Hi, just wanted to let you know that I got your demo working on a Linux desktop x86_64 architecture, running Ubuntu 18.04.3, using a Logitech USB C922 webcam.
There were several challenges in finding all the things that needed tweaking, so I thought I'd share for others who may run into some of these issues.
1) deployment.template.json: Edit the azureSpeechServicesKey to match your Azure Cognitive Service's Speech service key (not BingKey, as stated in the tutorial)
2) module.json: In each module's folder, edit the "repository" line to point to your localhost:5000 instead of glovebox
3) azure_text_speech.py: Edit the TOKEN_URL to point to the one that Azure provides for you when you set up your speech service. Also edit the BASE_URL to point to the text-to-speech base URL for your region. For example, I had to edit mine to point to my region:
4) text2speech.py: For whatever reason, wf.getframerate() would not return the correct frame rate of my audio, causing an error.

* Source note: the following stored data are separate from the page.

(* ===== verification/DatabaseAgent.v ===== *)
(** * aor/agents/database.py: the database agent

    SQLite is an interface: it answers a request (opening a connection, executing a statement,
    leaving the [with] block) as a function of the file system and of the requests before, and
    may change the file system.  The requests of an execution are logged, so that what the agent
    sends can be stated.

    The theorems, in [DatabaseSafety.v]: the agent only ever sends an approved template on a read-only connection, or
    creates a table whose statement is built from checked identifiers; registering keeps the
    templates single read-only queries; a database is created only as a new file directly in the
    workspace; a planned creation passes the checks of its execution. *)

From S2P Require Import Prelude PyStr Json JsonText Crypto Instances Ledger Verifier Registry Poi AgentBase Executor Regex.
From S2P Require Import FileSystem StateMonad.

(** ** Requests to SQLite *)

Inductive Request :=
| Connect (target : string) (uri : bool)
| Execute (sql : string) (params : json)
| Leave (failed : bool).

(** The answer to a request after others: the rows of a statement, as dictionaries. *)
Class SqliteConnection := { sqlite_answer : FS -> list Request -> Request -> FS * result (list dict) }.

(** ** The agent *)

Record DatabaseAgent := mkDatabaseAgent {
  db_agent_id : string;
  db_databases : list (string * path);
  db_workspace_dir : option path;
  db_templates : list (string * string);
}.

Definition db_capabilities : list string := ["db.query"; "db.create"; "db.create_table"].

Definition DEFAULT_TEMPLATES : list (string * string) :=
  [("list_tables", "SELECT name FROM sqlite_master WHERE type = 'table' ORDER BY name");
   ("prompt_history", "SELECT id, user_id, prompt, action_id, created_at FROM prompt_records WHERE user_id = ? ORDER BY created_at DESC LIMIT ?")].

Definition DatabaseAgent_init (cwd : path) (fs : FS) (databases : list (string * string)) (workspace_dir : option string)
    (agent_id : string) : result DatabaseAgent :=
  _ ← Agent_init agent_id "database";
  dbs ← mapM_result (fun np => p ← resolve fs cwd np.2; Ok (np.1, p)) databases;
  ws ← match workspace_dir with Some w => p ← resolve fs cwd w; Ok (Some p) | None => Ok None end;
  Ok (mkDatabaseAgent agent_id dbs ws DEFAULT_TEMPLATES).

Definition set_databases (self : DatabaseAgent) (d : list (string * path)) : DatabaseAgent :=
  mkDatabaseAgent (db_agent_id self) d (db_workspace_dir self) (db_templates self).

Definition register_database (cwd : path) (fs : FS) (self : DatabaseAgent) (name p : string) : result DatabaseAgent :=
  _ ← raise_if (negb (truthy_str name) || negb (truthy_str (str_strip name))) DatabaseAgentError "database_name_required";
  resolved ← resolve fs cwd p;
  _ ← raise_if (negb (is_file fs resolved)) DatabaseAgentError "registered_database_not_found";
  Ok (set_databases self (dict_set name resolved (db_databases self))).

(** A letter, then at most [n] letters, digits and characters of [more]. *)
Definition identifier (more : string) (n : nat) : regex :=
  Cat (Class_ is_alpha_ascii) (Rep (fun c => is_alpha_ascii c || is_digit c || char_in more c) 0 (Some n)).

Expression 'paInvalidSampleRate' failed in 'src/hostapi/alsa/pa_linux_alsa.c', line: 2048
So I ran 'pacmd list-sinks' to find my actual audio sample rate (48000) and hardcoded it in place of wf.getframerate.

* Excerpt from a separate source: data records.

(** A new name in it: the file resolves, is written and read back as one path. *)
Lemma new_file_resolves fs cwd ws name p :
  workspace_ok fs ws -> is_Some (re_fullmatch (identifier "_-" 62) name) -> fs !! (ws ++ [name +:+ ".sqlite3"]) = None ->
  resolve fs ws (name +:+ ".sqlite3") = Ok p ->
  p = ws ++ [name +:+ ".sqlite3"] /\ resolve fs cwd (path_str p) = Ok p /\ path_suffix p = ".sqlite3" /\ exists_ fs p = false.
Proof.
  intros (Hok & Hd & Hl & Hc & Hpl) (Hn1 & Hn2 & Hn3 & Hn4 & Hn5)%sqlite_name_plain Hno Hr.
  assert (link_free fs (ws ++ [name +:+ ".sqlite3"])) as Hlp by by (apply link_free_snoc; [done|intros a t; rewrite Hno]).
  assert (p = ws ++ [name +:+ ".sqlite3"]) as ->.
  { unfold resolve in Hr. rewrite Hn3, Hn4, resolve_from_id in Hr; [by injection Hr| |done]. exact (Forall_cons_2 _ _ _ Hn2 (Forall_nil_2 _)). }
  split_and!; [done| |apply Hn5|].
  - apply resolve_path_str; [| |done]; apply Forall_app; split; [done| |done|];
      [exact (Forall_cons_2 _ _ _ Hn1 (Forall_nil_2 _))|exact (Forall_cons_2 _ _ _ Hn2 (Forall_nil_2 _))].
  - unfold exists_, lookup_at. rewrite Hno. by destruct ws.
Qed.

(** ** The agent as the executor calls it *)

(** A request without an action type and without a creation in its text plans a query. *)
Lemma plan_is_query fs self request context plan :
  dict_get "action_type" context = None -> db_action_type_from_request (active_request request) = "db.query" ->
  db_agent_plan fs self request (Some context) = Ok plan -> ap_action_type plan = "db.query".
Proof.
  intros Hno Hq. unfold db_agent_plan. change (default [] (Some context)) with context. cbv zeta. unfold get_or at 1.
  rewrite Hno. destruct (negb _ || _); [done|]. cbn [raise_if mbind result_bind]. rewrite Hq, !bool_decide_eq_false_2 by done.
  unfold plan_query. cbv zeta. destruct (key_in _ (db_databases self)) as [[]|]; try done.
  cbn [mbind result_bind negb raise_if]. destruct (key_in _ (db_templates self)) as [[]|]; try done.
  cbn [mbind result_bind negb raise_if]. case_match; try done. by intros ->%db_make_plan_ok.
Qed.

(** ** Theorems *)

Section Theorems.
Context `{Hashlib, Rfc8785, SqliteConnection}.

5) predict.py: Lastly, my camera-capture module kept getting connectivity issues, which was actually because it kept returning a response error stating:
Error: Could not preprocess image for prediction. module 'tensorflow' has no attribute 'Session'
This method was deprecated, so to fix this, edit the predict.py's line from 'tf.Session()' to 'tf.compat.v1.Session()'
After all was said and done, I was able to get it working:
Hi ,
Thanks for sharing.I am receiving the same error of your 5 point. In my predict.py file "tf.Session" is missing. Any help will be great.
if possible could u share your this predict.py file.
Sure I could share my predict.py edit. It's simply a one line edit on line 123 from tf.Session() to tf.compat.v1.Session().